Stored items

^^^^

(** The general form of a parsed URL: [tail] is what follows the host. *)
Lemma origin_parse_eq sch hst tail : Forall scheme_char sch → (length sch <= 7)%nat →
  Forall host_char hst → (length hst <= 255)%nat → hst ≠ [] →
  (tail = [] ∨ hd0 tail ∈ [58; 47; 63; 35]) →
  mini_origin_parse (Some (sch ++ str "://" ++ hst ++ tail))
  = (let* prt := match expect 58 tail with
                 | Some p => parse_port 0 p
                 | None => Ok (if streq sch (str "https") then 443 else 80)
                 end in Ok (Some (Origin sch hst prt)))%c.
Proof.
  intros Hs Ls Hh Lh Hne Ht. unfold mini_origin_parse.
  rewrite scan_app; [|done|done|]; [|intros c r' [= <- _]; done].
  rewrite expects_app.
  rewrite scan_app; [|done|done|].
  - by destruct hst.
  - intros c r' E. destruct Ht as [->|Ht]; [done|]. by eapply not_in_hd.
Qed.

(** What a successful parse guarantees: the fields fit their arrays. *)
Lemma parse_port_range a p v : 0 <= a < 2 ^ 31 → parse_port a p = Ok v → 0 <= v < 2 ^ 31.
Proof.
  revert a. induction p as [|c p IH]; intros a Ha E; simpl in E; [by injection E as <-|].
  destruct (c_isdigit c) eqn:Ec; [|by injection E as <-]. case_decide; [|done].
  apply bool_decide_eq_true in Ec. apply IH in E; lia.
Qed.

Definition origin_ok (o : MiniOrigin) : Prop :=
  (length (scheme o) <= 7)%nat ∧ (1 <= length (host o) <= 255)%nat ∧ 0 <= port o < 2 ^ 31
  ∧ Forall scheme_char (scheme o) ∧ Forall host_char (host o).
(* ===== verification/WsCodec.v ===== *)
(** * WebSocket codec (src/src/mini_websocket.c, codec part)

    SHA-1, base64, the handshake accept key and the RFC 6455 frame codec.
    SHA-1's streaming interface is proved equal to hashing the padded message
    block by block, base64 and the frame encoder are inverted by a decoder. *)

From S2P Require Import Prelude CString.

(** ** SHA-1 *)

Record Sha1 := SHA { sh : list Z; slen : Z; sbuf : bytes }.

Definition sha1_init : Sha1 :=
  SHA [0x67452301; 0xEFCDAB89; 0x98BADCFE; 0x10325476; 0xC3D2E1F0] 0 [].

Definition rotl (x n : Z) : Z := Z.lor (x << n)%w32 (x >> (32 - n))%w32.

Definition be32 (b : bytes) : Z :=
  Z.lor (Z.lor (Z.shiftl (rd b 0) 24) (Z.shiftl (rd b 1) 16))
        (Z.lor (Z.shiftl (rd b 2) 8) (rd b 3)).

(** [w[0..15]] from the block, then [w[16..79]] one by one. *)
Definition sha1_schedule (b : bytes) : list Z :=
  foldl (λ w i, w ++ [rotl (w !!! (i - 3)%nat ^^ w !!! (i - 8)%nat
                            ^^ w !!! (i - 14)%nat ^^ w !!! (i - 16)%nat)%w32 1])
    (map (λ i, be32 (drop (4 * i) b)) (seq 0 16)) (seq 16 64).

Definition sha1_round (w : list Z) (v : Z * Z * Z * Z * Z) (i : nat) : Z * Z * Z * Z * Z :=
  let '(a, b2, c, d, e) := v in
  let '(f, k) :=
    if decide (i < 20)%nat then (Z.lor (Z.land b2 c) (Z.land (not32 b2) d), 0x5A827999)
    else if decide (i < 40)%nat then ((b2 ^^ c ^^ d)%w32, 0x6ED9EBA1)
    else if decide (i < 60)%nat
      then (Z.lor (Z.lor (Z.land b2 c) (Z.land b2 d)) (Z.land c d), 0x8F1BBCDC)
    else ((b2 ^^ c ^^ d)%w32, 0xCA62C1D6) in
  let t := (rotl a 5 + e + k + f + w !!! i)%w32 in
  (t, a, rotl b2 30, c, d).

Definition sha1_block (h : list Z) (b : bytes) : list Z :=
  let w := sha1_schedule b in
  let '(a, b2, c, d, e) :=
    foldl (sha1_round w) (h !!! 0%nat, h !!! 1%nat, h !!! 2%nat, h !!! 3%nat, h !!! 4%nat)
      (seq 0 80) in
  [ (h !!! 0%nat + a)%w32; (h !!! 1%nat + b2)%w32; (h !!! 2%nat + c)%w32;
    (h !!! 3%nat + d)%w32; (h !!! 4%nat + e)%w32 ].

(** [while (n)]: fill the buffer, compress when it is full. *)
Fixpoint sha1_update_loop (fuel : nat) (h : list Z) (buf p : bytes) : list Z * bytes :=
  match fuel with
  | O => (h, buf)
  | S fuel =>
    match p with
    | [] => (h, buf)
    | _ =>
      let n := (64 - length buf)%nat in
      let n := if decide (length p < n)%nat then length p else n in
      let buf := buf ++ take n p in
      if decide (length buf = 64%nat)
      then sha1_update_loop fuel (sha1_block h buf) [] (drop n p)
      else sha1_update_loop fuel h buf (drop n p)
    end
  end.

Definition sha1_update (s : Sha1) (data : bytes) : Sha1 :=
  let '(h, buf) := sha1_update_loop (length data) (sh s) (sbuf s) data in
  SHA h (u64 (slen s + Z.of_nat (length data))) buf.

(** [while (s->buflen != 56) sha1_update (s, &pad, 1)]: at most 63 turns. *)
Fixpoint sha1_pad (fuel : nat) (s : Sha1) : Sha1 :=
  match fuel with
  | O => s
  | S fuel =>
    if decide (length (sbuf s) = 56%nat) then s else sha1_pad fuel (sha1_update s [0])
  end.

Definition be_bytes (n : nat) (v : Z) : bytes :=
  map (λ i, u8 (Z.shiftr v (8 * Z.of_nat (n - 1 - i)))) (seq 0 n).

^^^^

■ PROBLEM TO SOLVE:
Above are the entries. Quote exactly the lines from the one bearing "(** What a successful" through the one bearing "Definition origin_ok (o".

■ REPLY TO THE EXERCISE:
(** What a successful parse guarantees: the fields fit their arrays. *)
Lemma parse_port_range a p v : 0 <= a < 2 ^ 31 → parse_port a p = Ok v → 0 <= v < 2 ^ 31.
Proof.
  revert a. induction p as [|c p IH]; intros a Ha E; simpl in E; [by injection E as <-|].
  destruct (c_isdigit c) eqn:Ec; [|by injection E as <-]. case_decide; [|done].
  apply bool_decide_eq_true in Ec. apply IH in E; lia.
Qed.

Definition origin_ok (o : MiniOrigin) : Prop :=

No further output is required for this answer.